Archaeologists from Queen’s are playing a key role in a new project “Journeying Beyond Westeros”, which will introduce visitors to the largely hidden Medieval history of Ulster, through Northern Ireland’s connection to Game of Thrones.
Television audiences across the world have been thrilled by the exploits of the Starks, Lannisters, and Targaryens in HBO’s hugely successful Game of Thrones TV series – which is about to return for its final season – and ancient monuments across Northern Ireland have been used as filming locations for places in the seven kingdoms of Westeros, the main setting for the series.
These monuments, however, have their own remarkable stories to tell and the project will help to create a new Medieval heritage trail across Northern Ireland.
The project will be led by archaeologists from the School of Natural and Built Environment at Queen’s University Belfast, working with the Strangford Lough and Lecale Partnership, and is being supported and funded by The National Lottery Heritage Fund, Tourism NI, and the Historic Environment Division of the Department for Communities. It has been developed as part of their European Year of Cultural Heritage programme.
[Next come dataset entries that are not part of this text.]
(** [getline]: [fuel] bounds the keys it reads. *)
Fixpoint read_line (fuel : nat) (input : text) : uprog text :=
  match fuel with
  | O => UPanic OutOfFuel
  | S fuel =>
      do c <- getchar in
      let ch := byte.unsigned c in
      if ch =? DL then
        match input with
        | [] => read_line fuel input
        | _ => print [encode [BS]; lit " "; encode [BS]] ;~ read_line fuel (removelast input)
        end
      else if (ch =? LF) || (ch =? CR) then print [NL] ;~ UDone input
      else print [encode [ch]] ;~ read_line fuel (input ++ [ch])
  end.

(** [cd] *)
Definition cd (path : text) : uprog () :=
  do r <- chdir (encode path) in
  match r with
  | 0 => UDone tt
  | -1 => print [encode path; lit ": No such file or directory" ++ NL]
  | -2 => print [encode path; lit ": Not a directory" ++ NL]
  | _ => UPanic ExplicitPanic
  end.

(** [is_dir] *)
Definition is_dir (path : text) : uprog bool :=
  do fd <- open (encode path) OpenFlags.RDONLY in
  if fd =? -1 then UDone false
  else
    do (r, stat) <- fstat (w64 fd) in
    if r =? -1 then close (w64 fd) ;~ UDone false
    else close (w64 fd) ;~ UDone (mode stat =? StatMode.DIR).

(** [redirect_io] *)
Definition redirect_io (file_name : text) (fd flags : Z) : uprog () :=
  do file_fd <- open (encode file_name) flags in
  if file_fd =? -1 then print [lit "Error when opening file "; encode file_name; NL]
  else
    do r <- dup2 (w64 file_fd) fd in
    if r =? -1 then UPanic AssertFailed else close (w64 file_fd) ;~ UDone tt.
(* ===== verification/MachineSpec.v ===== *)
(** * Properties of the machine

    The parts of the machine agree in every run: the scheduler schedules the
    tasks that have not ended and no others, a call that waits belongs to one
    task that gave up the processor inside it, and the invariants of the
    scheduler, of the names of synchronization objects and of the open files
    hold.  The ready queue is fair, and the timer takes the processor from
    every task. *)

From S2P Require Import Prelude Config Bytes BlockStore Efs Vfs Files.
From S2P Require Import StateMonad Address FrameAllocator PageTable MemorySet MemorySetSpec UserMemory.
From S2P Require Import Scheduler SchedulerSpec TaskId InputDevice SyncCalls SchedulerRuns.
From S2P Require Import Process ProcessSpec WorldSteps FileCalls FileTable IoSteps Syscall Machine.

(** ** The invariant *)

(** The reads and writes among the tasks that wait inside the kernel. *)
Definition pend (k : cont) : list FileCalls.pending := match k with KIo c => [c] | _ => [] end.
Definition pendings (cs : gmap Z cont) : list FileCalls.pending := (map_to_list cs).*2 ≫= pend.

(** [extra] are waiting calls no task is kept with yet: a handler is between
    the two steps that put a call aside. *)
Record minv (extra : list FileCalls.pending) (m : machine) : Prop := {
  mi_sched : k_inv (m_sched m);
  mi_names : sync_inv (sync_view m);
  mi_files : io_inv (m_io m);
  mi_fresh : fresh (world_of m);
  mi_live t : t ∈ tasks_of (m_sched m) <-> live (world_of m) t;
  mi_ready : ready (world_of m) = [];
  mi_devices : (3 <= length (condvars (m_sched m)))%nat;
  mi_conts t : is_Some (m_conts m !! t) -> live (world_of m) t;
  mi_calls : FileCalls.waiting (m_io m) ≡ₚ extra ++ pendings (m_conts m);
}.

(** A task on the processor is in user mode: it is in the middle of no call. *)
Definition in_user (m : machine) : Prop := forall t, processor (m_sched m) = Some t -> m_conts m !! t = None.

(** What a part of a handler that keeps the current task does. *)
Record stayed (e : list FileCalls.pending) (m m' : machine) : Prop := {
  sd_inv : minv e m';
  sd_proc : processor (m_sched m') = processor (m_sched m);
  sd_conts : m_conts m' = m_conts m;
}.
Definition stable (e : list FileCalls.pending) (m m' : machine) : Prop := minv e m -> stayed e m m'.
Definition UpdateAccountInfoSerializer_run_validation (instance : User)
    (request_data : UpdateData) : M UpdateData :=
  r <- UpdateAccountInfoSerializer_to_internal_value instance request_data ;;
  run_validation r ret.

(** [ModelSerializer.update]: the validated fields are set on the instance. *)
Definition UpdateAccountInfoSerializer_update (user : User) (d : UpdateData) : User :=
  let user := match ud_full_name d with Some n => set_full_name user n | None => user end in
  match ud_email d with Some e => set_email user e | None => user end.

Definition UpdateAccountInfoSerializer_data (user : User) : json :=
  JObj [("full_name", JStr (full_name user)); ("email", JStr (email user))].

Definition UpdateInformationView_patch (user : User) (request_data : UpdateData)
    : M Response :=
  v <- is_valid false "non_field_errors"
         (UpdateAccountInfoSerializer_run_validation user request_data) ;;
  match v with
  | Valid validated_data =>
      let user := UpdateAccountInfoSerializer_update user validated_data in
      save user ;;;
      ret (mkResponse (UpdateAccountInfoSerializer_data user) HTTP_200_OK)
  | Invalid errors => ret (mkResponse errors HTTP_400_BAD_REQUEST)
  end.

(** ** views.DeleteAccountView *)

(** [user.delete()]: the rows with the key of the user are removed. *)
Definition delete (user : User) : M unit :=
  w <- get_world ;;
  put_world (with_users w (filter (fun r => negb (Z.eqb (id r) (id user))) (users w))).

Definition account_deleted_response : Response :=
  mkResponse (JObj [("message", JStr "Account deleted successfully")]) HTTP_204_NO_CONTENT.

Definition DeleteAccountView_delete (user : User) : M Response :=
  delete user ;;;
  ret account_deleted_response.

(** ** Values named in the statements *)

(** The record a registration leaves in the table *)
Definition registered_user (now : Z) (pk : Z) (draw : nat -> nat) (salt : string)
    (user_data : RegisterData) : User :=
  mkUser pk (rd_email user_data) (rd_full_name user_data)
         (make_password salt (rd_password1 user_data)) false
         (Some (join (random_choices draw (ascii_uppercase ++ digits) 6)))
         (Some now).

End Accounts.

(** ** An instance of the library functions

    Used to run the views on concrete requests.  The codecs are the real
    ones on the inputs the examples use (base64 over the URL-safe alphabet,
    ASCII text, decimal keys, base 36); the hashers are transparent, white
    space is the ASCII one and an address is accepted when it reads
    [local@domain] with a dot in the domain and no space.  A second instance
    has a digest of fixed length as the keyed hash of the token generator. *)

Module Reference.

Definition b64_alphabet : string :=
  "ABCDEFGHIJKLMNOPQRSTUVWXYZabcdefghijklmnopqrstuvwxyz0123456789-_".

(** The position of a character in an alphabet *)
Fixpoint index_of (c : ascii) (alphabet : string) : option N :=
  match alphabet with
  | EmptyString => None
  | String a rest =>
      if Ascii.eqb a c then Some 0%N
      else option_map N.succ (index_of c rest)
  end.

Fixpoint sextets (s : string) : option (list N) :=
  match s with
  | EmptyString => Some []
  | String c rest =>
      match index_of c b64_alphabet, sextets rest with
      | Some v, Some vs => Some (v :: vs)
      | _, _ => None
      end
  end.

Definition byte_of (n : N) : Byte.byte :=
  match Byte.of_N (N.modulo n 256) with
  | Some b => b
  | None => Byte.x00
  end.

(** Four sextets give three bytes; a final group of two gives one byte and a
    final group of three gives two.  A final group of one is refused. *)
Fixpoint octets (vs : list N) : option (list Byte.byte) :=
  match vs with
  | [] => Some []
  | [_] => None
  | [a; b] => Some [byte_of (a * 4 + b / 16)]
  | [a; b; c] => Some [byte_of (a * 4 + b / 16); byte_of (b * 16 + c / 4)]
  | a :: b :: c :: d :: rest =>
      option_map
        (fun tl => byte_of (a * 4 + b / 16) :: byte_of (b * 16 + c / 4)
                     :: byte_of (c * 64 + d) :: tl)
        (octets rest)
  end%N.

Definition urlsafe_base64_decode (s : string) : option (list Byte.byte) :=
  match sextets s with
  | Some vs => octets vs
  | None => None
  end.
(* ===== verification/Prelude.v ===== *)
(** * xv6 with kernel threads: a verification development

    The program is the teaching kernel xv6 in the version with kernel threads: the boot
    loader, the kernel, its file system, the program that builds the disk image, and the
    user programs.  The development models the C code and part of the assembly as executable
    definitions on explicit states, and proves what makes each part correct.

    ** The parts and how they interact

    bootmain.c loads the kernel from the disk.  main.c sets the machine up: mp.c finds the
    processors, picirq.c, ioapic.c, lapic.c and timer.c program the interrupt controllers,
    and startothers starts the other processors.  Every process has an address space and up
    to sixteen kernel threads (proc.c, kthread.c).  A thread enters the kernel through
    vectors.S and trapasm.S, which call trap() of trap.c; a system call goes on to
    syscall.c, which fetches the arguments and calls sysproc.c or sysfile.c, an interrupt
    to the clock, the console (console.c, kbd.c, uart.c) or the disk (ide.c).  The file
    calls work on the file table of file.c, whose files are pipes (pipe.c) or inodes (fs.c).
    fs.c reads and writes blocks through the buffer cache (bio.c) on the disk (ide.c, or
    memide.c in the kernel that keeps its disk in memory), and hands the blocks it changes
    to the log (log.c), which makes all the writes of a call reach the disk together.  exec.c
    loads programs.  Pages come from kalloc.c, page tables are built in them by vm.c.
    Everything that is shared is protected by the locks of spinlock.c and the sleep and
    wakeup of proc.c.  The user side is the library (ulib.c, printf.c, umalloc.c, usys.S),
    the shell (sh.c) and small programs.  mkfs.c runs on the host and builds the image.

    ** The files of the development

    - [Prelude]: machine integers with their wrap-around ([u8], [u16], [u32], [i16],
      [i32]), little-endian words, slices, and the monad [M S A := S -> res S A] in which
      the routines are written.  A routine returns ([Ret]), panics ([Panic], with the
      message of the code), goes to sleep on a channel ([Sleep]), follows a bad pointer
      ([Fault]) or exceeds the bound on its rounds ([Fuel]).  [wp] is total: it asks for
      [Ret].  [keeps] is preservation of an invariant wherever a routine returns or sleeps.
    - [CString]: string.c.  [Mem] is mem* on a byte-addressed memory, [Str] is str* on
      bytes that end with a NUL.
    - [Spinlock]: spinlock.c.  [Cli] is pushcli and popcli; [Sys] the steps of acquire and
      release on any number of processors; [Ctx] the view of the locks that the other
      components take (locks held, wakeups made, killed).
    - Storage.  [Layout]: fs.h.  [Buf]: bio.c and memide.c; [Buf.Contract] is the abstract
      disk they implement.  [Ide]: ide.c; [Ide.Queue] interleaves requests and interrupts.
      [Log]: log.c with its crash model; [Log.Ops] is its concurrent use.
    - File system.  [Block], [Inode], [Content], [Dinode], [Icache], [Dir], [Dirent],
      [Trunc]: fs.c from the bottom up.  [Block] states what fs.c needs of the log as the
      classes [BlockLayer] and [BlockLaws], and shows that [Log] is an instance; everything
      above is proved against the classes.  [Mkfs], [Fsimage]: mkfs.c and the image it
      builds; [Mount]: the kernel on that image.
    - Files and calls.  [Pipe]: pipe.c without pipealloc; [Pipe.Sched] is its concurrent
      use.  [File]: file.c and pipealloc.  [Syscall]: syscall.c.  [Sysfile]: sysfile.c.
      [Sysproc]: sysproc.c.  [Descr]: the theorems on files and descriptors.
    - Memory.  [Kalloc]: kalloc.c.  [Vm], [Uvm], [Copyuvm]: vm.c on the memory of [Kalloc].
      [Exec], [Image]: exec.c with loaduvm, and the memory it builds.
    - Processes.  [Proc], [Kthread]: proc.c and kthread.c; [Kthread.System] runs any
      interleaving of the pieces of their routines.  [Kernel]: proc.c on the allocator, the
      page tables, the file table and the inode cache of the other files.
    - Traps and devices.  [Trapasm]: vectors.S, trapasm.S, swtch.S, usys.S, tvinit, seginit
      and the task state of switchuvm on a machine with registers and memory.  [Trap]:
      trap() over the process table, the clock, the console and the disk.  [Intr]: the
      interrupt controllers, the timer, uartinit and the clock of lapic.c.  [Console],
      [Lineedit]: console.c, kbd.c and uart.c.
    - Start.  [Boot]: bootmain.c.  [Mp]: mp.c.  [Startap]: startothers of main.c with
      entrypgdir and the loads of entryother.S.
    - User programs.  [Ulib]: ulib.c and printf.c.  [Umalloc]: umalloc.c.  [Grep]: the
      matcher and the loop of grep.c.  [Sh]: sh.c; [Shparse]: its grammar.  [Uprog]: cat, echo, grep, init, kill,
      ln, ls, mkdir, rm, wc and zombie as interaction trees over the system calls.

    Definitions have the names of the C functions.  struct pointers into a table are
    indices into a list, pointers into memory are numbers, null is [None] or 0.  A loop that
    is not structural has its own [Fixpoint] named after the function ([f_loop]).

    ** What the theorems show

    - Crash safety: a transaction is on the disk as a whole or not at all, at whatever
      sector write the machine stops, and however often it stops again while it recovers
      ([Log.transaction_atomic]); calls that keep to what they reserved never overflow the
      log ([Log.Ops.calls_never_panic]).
    - The buffer cache is a disk: it refines a map from sectors to contents
      ([Buf.Contract.bcache_refines]).  The driver serves its requests in order and loses
      none ([Ide.Queue.ide_serves_in_order]).
    - The file system: reading back what was written, with growth, allocation and the inode
      on disk ([Icache.writei_readi]); adding a name to a directory
      ([Dirent.dirlink_adds_name]); the last iput gives every block of the file back
      ([Trunc.iput_frees_file]).  mkfs builds a file system that has this shape
      ([Fsimage.mkfs_builds]), and a kernel that boots on it finds and reads the files
      ([Mount.mkfs_boot_read]).
    - Memory: the page allocator and malloc hand out disjoint memory and never follow a
      pointer a client wrote ([Kalloc.kalloc_safe], [Umalloc.malloc_safe]); growing,
      shrinking and copying an address space ([Uvm.allocuvm_deallocuvm],
      [Copyuvm.copyuvm_spec]); the segments and the stack with the arguments that a new
      program finds ([Image.loaduvm_loads], [Image.exec_stack]).
    - Files and calls: every reference count is the number of descriptors
      ([Descr.descriptors_counted]), the checks of arguments ([Syscall.args_checked]).
    - Processes: the process table stays well formed under every interleaving of the
      routines cut at their lock operations, as long as no thread of a process exits while
      another one is in fork and identifiers do not wrap around
      ([Kthread.System.process_table_safe]); fork gives the child the memory, the files and
      the registers of its parent ([Kernel.fork_makes_child]); wait ([Proc.wait_spec]).
    - Traps: the frame trap() gets describes the interrupted state whatever the trap, and
      trapret restores it ([Trapasm.trap_roundtrip]); swtch resumes what it saved
      ([Trapasm.swtch_resumes]); the clock interrupt ([Trap.timer_interrupt]); no return to
      user code in a killed process ([Trap.no_return_when_killed]).
    - Devices and start: the kernel is loaded as its file says ([Boot.bootmain_loads]); the
      lines of the devices in use, and no others, reach the vectors of trap()
      ([Intr.interrupts_routed]); the processors are found ([Mp.mpinit_reads_table]) and
      started ([Startap.startothers_starts]); the time is not torn
      ([Intr.cmostime_not_torn]); the console is a line editor
      ([Lineedit.console_edits_lines]).
    - Concurrency: mutual exclusion ([Spinlock.Sys.mutual_exclusion]); pipes deliver the
      bytes in order and lose no wakeup ([Pipe.Sched.pipe_fifo], [Pipe.Sched.no_lost_wakeup]).
    - User programs: the matcher of grep is the meaning of the pattern
      ([Grep.match_correct]), the parser of the shell ends and accepts exactly the lines of
      a grammar, with the commands the grammar gives ([Sh.parsecmd_terminates],
      [Shparse.parsecmd_grammar]), pipelines are wired up as written ([Sh.pipeline_wired]),
      cat copies, wc counts and ls lists ([Uprog.cat_copies], [Uprog.wc_counts],
      [Uprog.ls_lists]).

    ** Bounds and fuel

    Loops that are not structural take a number of rounds computed from the data: readi and
    writei one more than the bytes asked for, directory scans the size of the directory,
    namex the length of the path, balloc the blocks of the disk, walks over lists in memory
    the size of the memory.  Waits for a device or a processor take a bound [spins], which
    the theorems ask to exceed the time the device takes.  The theorems conclude [Ret], or
    exclude [Fuel], so the bounds are enough.  The parser of the shell recurses with a bound
    that grows with the line, and [Sh.parsecmd_terminates] shows that it is not reached.
    The interaction trees of [Uprog] need no bound; [ends] says that a program ends.

    ** Parameters

    Code outside the repository and facts about the machine are arguments: the linker's
    [end] and [data], the addresses of assembly labels (trapret, forkret, mpenter), the
    bytes of binaries that the build makes (initcode, entryother), the devices behind devsw,
    the disks behind the ports (the classes [Ide.Ports], [Ide.Drive] and [Boot.BootDrive],
    with instances), the times devices take, the answer of the kernel to sbrk in [Umalloc]
    ([grows], with the hypothesis that a process stays below KERNBASE), the contents that
    reads return to user programs.  proc.c is modelled against the interface [ProcEnv] of
    what it calls, of which [Kernel] has the instance; trap() takes the routines of the system
    calls as an argument.

    ** Not modelled

    - Sleeping in the file system: bread, ilock and begin_op end with [Sleep] where the code
      waits, and the call ends there; pipes, wait, join, sys_sleep, the console and the disk
      driver are resumed.
    - Changes of processor mode: bootasm.S, entry.S, the first part of entryother.S and
      initcode.S, and the loads of cr3, the task and descriptor table registers (kvmalloc,
      switchkvm, idtinit).  Of main() only the calls that set up memory, interrupts and
      processors are put together.
    - The test programs, and the headers of monitors that have no implementation.
    - getcallerpcs and the names of locks, which only serve debugging. *)

From stdpp Require Import base list numbers strings.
Dr Colm Donnelly from the School of Natural and Built Environment at Queen’s will lead the team. He said: “Using historic sources such as the Annals of the Four Masters, the object is to work towards the development of a heritage trail across Northern Ireland where visitors will learn the stories of our powerful past rulers and their families – their wars and rivalries, their alliances and marriages, and their betrayals and assassinations – in and around the year AD 1500.”
Professor Eileen Murphy, from the School of Natural and Built Environment at Queen’s, added: “The background research on the monuments across Northern Ireland and the people who built them will be undertaken at Queen’s. We will set out the matrix of lordships; place the monuments into that matrix; organise the lineages who ruled each lordship, including origins, notable leaders and notable events; and set out how this all played out on the monuments.
“Westeros has its Seven Kingdoms, but we have our Twelve Lordships, and we would hope to include local iconic sites in the trail such as Carrickfergus Castle, Tullaghoge Fort, Dundrum Castle, Bonamargy Friary, Dungannon Castle (Hill of the O’Neill) and Enniskillen Castle.”
Team member Caroline Nolan added: “Many of the incidents incorporated into Game of Thrones come from the Medieval world. We have our own events and tales that can be told about our Medieval lordships and this project will allow us to present them to the tourists who come to NI because of their Game of Thrones interest, and who evidently have a curiosity about Medieval intrigue and power struggles.”
Jim McGreevy, Member of NI Committee of The National Lottery Heritage Fund, commented: “The European Year of Cultural Heritage was an opportunity to showcase our unique cultural heritage, to fully realise its potential as a lever to attract investment, boost tourism and aid regeneration. We and the other funders were delighted to be working in partnership to invest in projects that help to unlock innovative ways to use our heritage.
“This project was one of nine that was funded across NI and we were excited to see how the global reach of Game of Thrones could be utilised to explore the real heritage and stories behind some of the iconic landscapes and sites featured in the show. We wish the team well as they embark on this fascinating new project.”
Iain Greenway, Director of Historic Environment Division in the Department for Communities, added: “Historic Environment Division is delighted to support this project. It provides an innovative way to bring people closer to the monuments included as part of the heritage trail through their connection to Game of Thrones. The experience will enable the hidden and authentic stories of many of our State Care monuments and the families connected to them, to be brought to life and shared with new audiences.
“These intriguing stories should be heard and valued, as they remind us of how our world is shaped by history and people, giving us a sense of our roots, our place in the world and the importance of our culture. We wish the team and the project every success and look forward to playing a part in helping visitors to treasure their past.”
In 2016 Game of Thrones tourism was estimated to be worth £30 million to our local economy, while Northern Ireland Screen estimates that £210 million has been spent on goods and services during its production since 2009, and it is hoped that the development of a heritage trail will become a legacy to Northern Ireland’s involvement with the TV series.
The project team also intend to engage with local people, tour operators and tour guides in the development of a network of Medieval cultural hubs and have chosen Downpatrick and the Lecale area in County Down as the starting point in this process.
This project will also integrate with the activities being undertaken by Historic Environment Division as they work to improve visitor access and community engagement at sites such as Portaferry Castle and Kirkistown Castle.